Kita ibaratkan mereka seperti halnya perusahaan yang menetapkan strategi dalam pasar. Mereka bebas menentukan kriteria pemimpin seperti apa yang layak untuk mereka. Keadaan ini berbeda dengan realita saat ini dimana kebanyakan pemilih dan simpatisan justru menjadi pasar yang menjatuhkan pilihanya dengan tidak rasional.

Metode lain dalam Game theory dapat menjelaskan kondisi win-win solution ini, salah satunya adalah equilibrium Nash yang dipopulerkan oleh John Nash 1950. Teori ini menjelaskan bahwa salah satu pemain akan menyusun sebuah strategi berdasarkan strategi yang dilakukan oleh pemain lawan.

Permasalahanya adalah kita dihadapkan pada ketidaktahuan kita terhadap keinginan pemain lawan, dalam Game Theory disebut sebagai Prisoners dilemma. Demikian seperti halnya para pendukung dan simpatisan pasangan calon yang sama-sama tidak mengetahui sebenarnya apa yang penting dan diinginkan oleh pendukung dan simpatisan lainya.

Itu sebabnya Nash mengatakan bahwa Equilibrium Nash hanya cocok untuk analisis jangka pendek, dalam jangka Panjang sebagiknya para pelaku permainan berkerjasama. Hal ini didukung kuat oleh ilmuan peraih Nobel lainya seperti Thomas C Schelling dan Robert Aumann.

Pada tahap selanjutnya dalam Game Theory adalah metode Enforcing a Cartel, dimana di dalam pasar duopilis perusahaan dapat menetapkan sendiri harga mereka, kemudian terjadi persaingan harga. Akan aman jika mereka menetapkan harga sesuai kesepakatan dan memperoleh untung bersama sebanyak-banyaknya.
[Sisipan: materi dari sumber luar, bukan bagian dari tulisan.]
(* ===== verification/Database.v ===== *)
(** * The database

    [crates/indexer-store]: the tables and views of the migrations, and the statements of
    [Store] as functions on them. A statement reads the server's clock once, and either runs whole or fails
    with the tables as they were: the connection may fail at any time, and a text with a NUL byte, a
    reference to a row that is not there, a time or a limit out of range are refused. A connection that is
    lost after the server committed is not modelled, nor are the queries' plans: where an order leaves rows
    tied, they come as the map has them. Times of blocks are in seconds, the server's in microseconds. *)

From Stdlib Require Import SpecFloat Strings.Ascii DecimalString.
From S2P Require Import Prelude.
From S2P Require Import Encoding.
From S2P Require Import Types.
From S2P Require Import Trace.
From S2P Require Import Analyze.
From S2P Require Import Resolver.
From S2P Require Import Labeler.
From S2P Require Import Auth.
From S2P Require Import Refresher.
From S2P Require Import Diagnose.

Inductive StoreError :=
  | SSqlx (why : string)
  | SDecimal (why : string).
Definition store_error_text (e : StoreError) : string :=
  match e with
  | SSqlx why => "sqlx error: " +:+ why
  | SDecimal why => "decimal conversion error: " +:+ why
  end.

(** ** Rows *)

(** [as i32]; [as i64] is [i64_wrap]. *)
Definition i32_wrap (z : Z) : Z := (z + 2 ^ 31) mod 2 ^ 32 - 2 ^ 31.

(** A row of [analysis], without its key of chain, block and index. *)
Record Analysis := mkAnalysis {
  an_block_timestamp : Z;
  an_tx_hash : Z;
  an_from : Z;
  an_to : Z;
  an_selector : list Z;
  an_slug : string;
  an_gas_used : Z;
  an_gas_price : Z;
  an_estimate : Z;
  an_gas_saved : Z;
  an_wei_saved : Z;
  an_is_heuristic : bool;
  an_failure_reason : option string;
  an_state_update_count : Z;
  an_skipped_opcodes : gset string;
  an_reentered : bool;
  an_inserted_at : Z
}.
#[export] Instance analysis_eq_dec : EqDecision Analysis.
Proof. solve_decision. Defined.
Definition set_slug (slug : string) (a : Analysis) : Analysis :=
  mkAnalysis (an_block_timestamp a) (an_tx_hash a) (an_from a) (an_to a) (an_selector a) slug
    (an_gas_used a) (an_gas_price a) (an_estimate a) (an_gas_saved a) (an_wei_saved a)
    (an_is_heuristic a) (an_failure_reason a) (an_state_update_count a) (an_skipped_opcodes a)
    (an_reentered a) (an_inserted_at a).

Record ProjectRow := mkProjectRow {
  pj_name : string;
  pj_category : option string;
  pj_contact_email : option string;
  pj_contact_url : option string;
  pj_last_seen_at : Z;
  pj_org : option string
}.
Record Mapping := mkMapping { mp_slug : string; mp_manual : bool }.
Record Attempt := mkAttempt {
  at_last_attempted_at : Z;
  at_last_result : string;
  at_contract_name : option string;
  at_matched_slug : option string
}.
Record SelectorRow := mkSelectorRow {
  sl_primary_name : option string;
  sl_primary_sig : option string;
  sl_all_signatures : list string;
  sl_source : string;
  sl_fetched_at : Z
}.
Record Exclusion := mkExclusion {
  ex_selector : option (list Z);
  ex_reason : string;
  ex_created_by : string;
  ex_created_at : Z
}.
Record OrgTable := mkOrg { og_name : string; og_created_at : Z }.

(** Decimal arithmetic of the server: a product and a quotient with a price, [COALESCE]d to zero; the
    mean of shares [num / den], of which those with a zero [den] are left out; and what [NUMERIC(20,8)]
    stores of a number, if it can. *)
Class Numeric `{Decimals} := {
  usd_of_wei : Z → option BigDecimal → BigDecimal;
  mean_share : list (Z * Z) → option BigDecimal;
  numeric_20_8 : BigDecimal → option BigDecimal
}.

Section tables.
Context `{Numeric}.

(** A row of [project_daily] or [function_daily], without its key. *)
Record DailyRow := mkDailyRow {
  dy_tx_count : Z;
  dy_covered_tx_count : Z;
  dy_gas_used_total : Z;
  dy_gas_saved_total : Z;
  dy_wei_saved_total : Z;
  dy_wei_spent_total : Z;
  dy_usd_saved_total : BigDecimal;
  dy_avg_savings_pct : option BigDecimal;
  dy_heuristic_rate : spec_float
}.

(** The tables by their primary keys; an exclusion's is its chain, address and selector, with no bytes
    for the whole contract. *)
Record Tables := mkTables {
  tb_analysis : gmap (Z * Z * Z) Analysis;
  tb_projects : gmap string ProjectRow;
  tb_address_project : gmap (Z * Z) Mapping;
  tb_eth_prices : gmap Z BigDecimal;
  tb_label_attempt : gmap (Z * Z) Attempt;
  tb_selectors : gmap (list Z) SelectorRow;
  tb_exclusion : gmap (Z * Z * list Z) Exclusion;
  tb_orgs : gmap string OrgTable;
  tb_project_daily : gmap (Z * string * Z) DailyRow;
  tb_function_daily : gmap (Z * Z * list Z * string * Z) DailyRow
}.
Definition empty_tables : Tables := mkTables ∅ ∅ ∅ ∅ ∅ ∅ ∅ ∅ ∅ ∅.

Definition set_analysis (m : gmap (Z * Z * Z) Analysis) (t : Tables) : Tables :=
  mkTables m (tb_projects t) (tb_address_project t) (tb_eth_prices t) (tb_label_attempt t)
    (tb_selectors t) (tb_exclusion t) (tb_orgs t) (tb_project_daily t) (tb_function_daily t).
Definition set_projects (m : gmap string ProjectRow) (t : Tables) : Tables :=
  mkTables (tb_analysis t) m (tb_address_project t) (tb_eth_prices t) (tb_label_attempt t)
    (tb_selectors t) (tb_exclusion t) (tb_orgs t) (tb_project_daily t) (tb_function_daily t).
Definition set_address_project (m : gmap (Z * Z) Mapping) (t : Tables) : Tables :=
  mkTables (tb_analysis t) (tb_projects t) m (tb_eth_prices t) (tb_label_attempt t)
    (tb_selectors t) (tb_exclusion t) (tb_orgs t) (tb_project_daily t) (tb_function_daily t).
Definition set_eth_prices (m : gmap Z BigDecimal) (t : Tables) : Tables :=
  mkTables (tb_analysis t) (tb_projects t) (tb_address_project t) m (tb_label_attempt t)
    (tb_selectors t) (tb_exclusion t) (tb_orgs t) (tb_project_daily t) (tb_function_daily t).
Definition set_label_attempt (m : gmap (Z * Z) Attempt) (t : Tables) : Tables :=
  mkTables (tb_analysis t) (tb_projects t) (tb_address_project t) (tb_eth_prices t) m
    (tb_selectors t) (tb_exclusion t) (tb_orgs t) (tb_project_daily t) (tb_function_daily t).
Definition set_selectors (m : gmap (list Z) SelectorRow) (t : Tables) : Tables :=
  mkTables (tb_analysis t) (tb_projects t) (tb_address_project t) (tb_eth_prices t) (tb_label_attempt t)
    m (tb_exclusion t) (tb_orgs t) (tb_project_daily t) (tb_function_daily t).
Definition set_exclusion (m : gmap (Z * Z * list Z) Exclusion) (t : Tables) : Tables :=
  mkTables (tb_analysis t) (tb_projects t) (tb_address_project t) (tb_eth_prices t) (tb_label_attempt t)
    (tb_selectors t) m (tb_orgs t) (tb_project_daily t) (tb_function_daily t).
Definition set_orgs (m : gmap string OrgTable) (t : Tables) : Tables :=
  mkTables (tb_analysis t) (tb_projects t) (tb_address_project t) (tb_eth_prices t) (tb_label_attempt t)
    (tb_selectors t) (tb_exclusion t) m (tb_project_daily t) (tb_function_daily t).
Definition set_project_daily (m : gmap (Z * string * Z) DailyRow) (t : Tables) : Tables :=
  mkTables (tb_analysis t) (tb_projects t) (tb_address_project t) (tb_eth_prices t) (tb_label_attempt t)
    (tb_selectors t) (tb_exclusion t) (tb_orgs t) m (tb_function_daily t).
Definition set_function_daily (m : gmap (Z * Z * list Z * string * Z) DailyRow) (t : Tables) : Tables :=
  mkTables (tb_analysis t) (tb_projects t) (tb_address_project t) (tb_eth_prices t) (tb_label_attempt t)
    (tb_selectors t) (tb_exclusion t) (tb_orgs t) (tb_project_daily t) m.
End tables.

(** ** Statements *)

(** The connection: the time at the server when a statement reaches it, or why it does not. *)
Class Connection (W : Type) := { reach : W → (Z + string) * W }.

Record DbState (W : Type) `{Numeric} := mkDb { db_conn : W; db_tables : Tables }.
Arguments mkDb {W _ _}. Arguments db_conn {W _ _}. Arguments db_tables {W _ _}.

(** A NUL byte in a text is refused. *)
Fixpoint has_nul (s : string) : bool :=
  match s with EmptyString => false | String c s => (byte_of c =? 0) || has_nul s end.
Definition check_texts (texts : list string) : Res string unit :=
  bail_if (existsb has_nul texts) "invalid byte sequence for encoding UTF8: 0x00".
Definition opt_text (s : option string) : list string := match s with Some s => [s] | None => [] end.
Definition foreign_key (ok : bool) : Res string unit :=
  bail_if (negb ok) "insert or update violates foreign key constraint".

Definition int_range (z : Z) : Res string unit :=
  bail_if (negb ((- 2 ^ 31 <=? z) && (z <? 2 ^ 31))) "integer out of range".
(** Whether an integer fits [NUMERIC(40,0)]. *)
Definition numeric_40_0 (z : Z) : bool := Z.abs z <? 10 ^ 40.
Definition limit_ok (limit : Z) : Res string unit := bail_if (limit <? 0) "LIMIT must not be negative".
Definition limit_rows {A} (limit : Z) (rows : list A) : list A := take (Z.to_nat limit) rows.

Definition MICROS : Z := 1000000.
Definition MICROS_PER_DAY : Z := 86400 * MICROS.
(** The first second of the server's [timestamptz]. *)
Definition timestamp_min : Z := -210866803200.

(** Rows by a key, in the order they had. *)
Definition group_by `{Countable K} {V} (key : V → K) (rows : list V) : gmap K (list V) :=
  foldr (λ r m, <[key r := r :: default [] (m !! key r)]> m) ∅ rows.
Definition zsum {A} (f : A → Z) (rows : list A) : Z := foldr (λ r n, f r + n) 0 rows.

(** [LIKE 'unknown:%']. *)
Definition unknown_slug (slug : string) : bool := String.prefix "unknown:" slug.

(** What the views and the rankings count: an analysis that saves gas and left no opcode out. *)
Definition counted (a : Analysis) : bool := (0 <? an_gas_saved a) && bool_decide (an_skipped_opcodes a = ∅).
Definition day_of (secs : Z) : Z := secs / 86400.

(** Descending by a number. *)
Definition desc {A} (f : A → Z) (x y : A) : Prop := f y <= f x.
#[export] Instance desc_dec {A} (f : A → Z) (x y : A) : Decision (desc f x y).
Proof. unfold desc. apply _. Defined.

Section store.
Context {W : Type} `{Numeric, Connection W}.
Abbreviation Run A := (Eff StoreError (DbState W) A).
Demikian dengan para pendukung dan simpatisan, alangkah baiknya jika mereka duduk Bersama kemudian mendiskusikan kriteria calon pemimpin yang ideal menurut mereka dan syarat wajib yang harus dimiliki. Ketika terjadi kontestasi dan kedua calon yang mereka usung bertarung mereka tidak perlu beradu fisik dan pikiran, karena siapapun yang menjadi pemenangnya pada dasarnya adalah sama.

Hal ini dikarenakan kriteria calon yang mereka bela sudah disepakati sama. Apabila ini bisa diterapkan tentunya siapa yang menjadi pemenang dalam kontestasi akan diterima oleh semua. Demikian juga dengan yang kalah dalam kontestasi maka akan merasa menjadi pemenang bersama dari hasil yang ada.

Pada pandangan yang disampaikan penulis idealnya kesepakatan-kesepakatan tentang kriteria calon yang akan dipilih beserta syarat yang harus dimiliki merupakan hal yang substantif bagi masing-masing pendukung.

Namun seperti halnya pada Game Theory dalam menganalisis perilaku pasar oligopoli syarat yang paling utama adalah jika semua pemain dalam permainan ini melakukan tindakan rasional. Pertanyaan yang tidak dapat dijawab saat ini adalah apakah para pendukung dan simpatisan bahkan diri kita adalah orang yang berpikir rasional dalam pemilihan umum?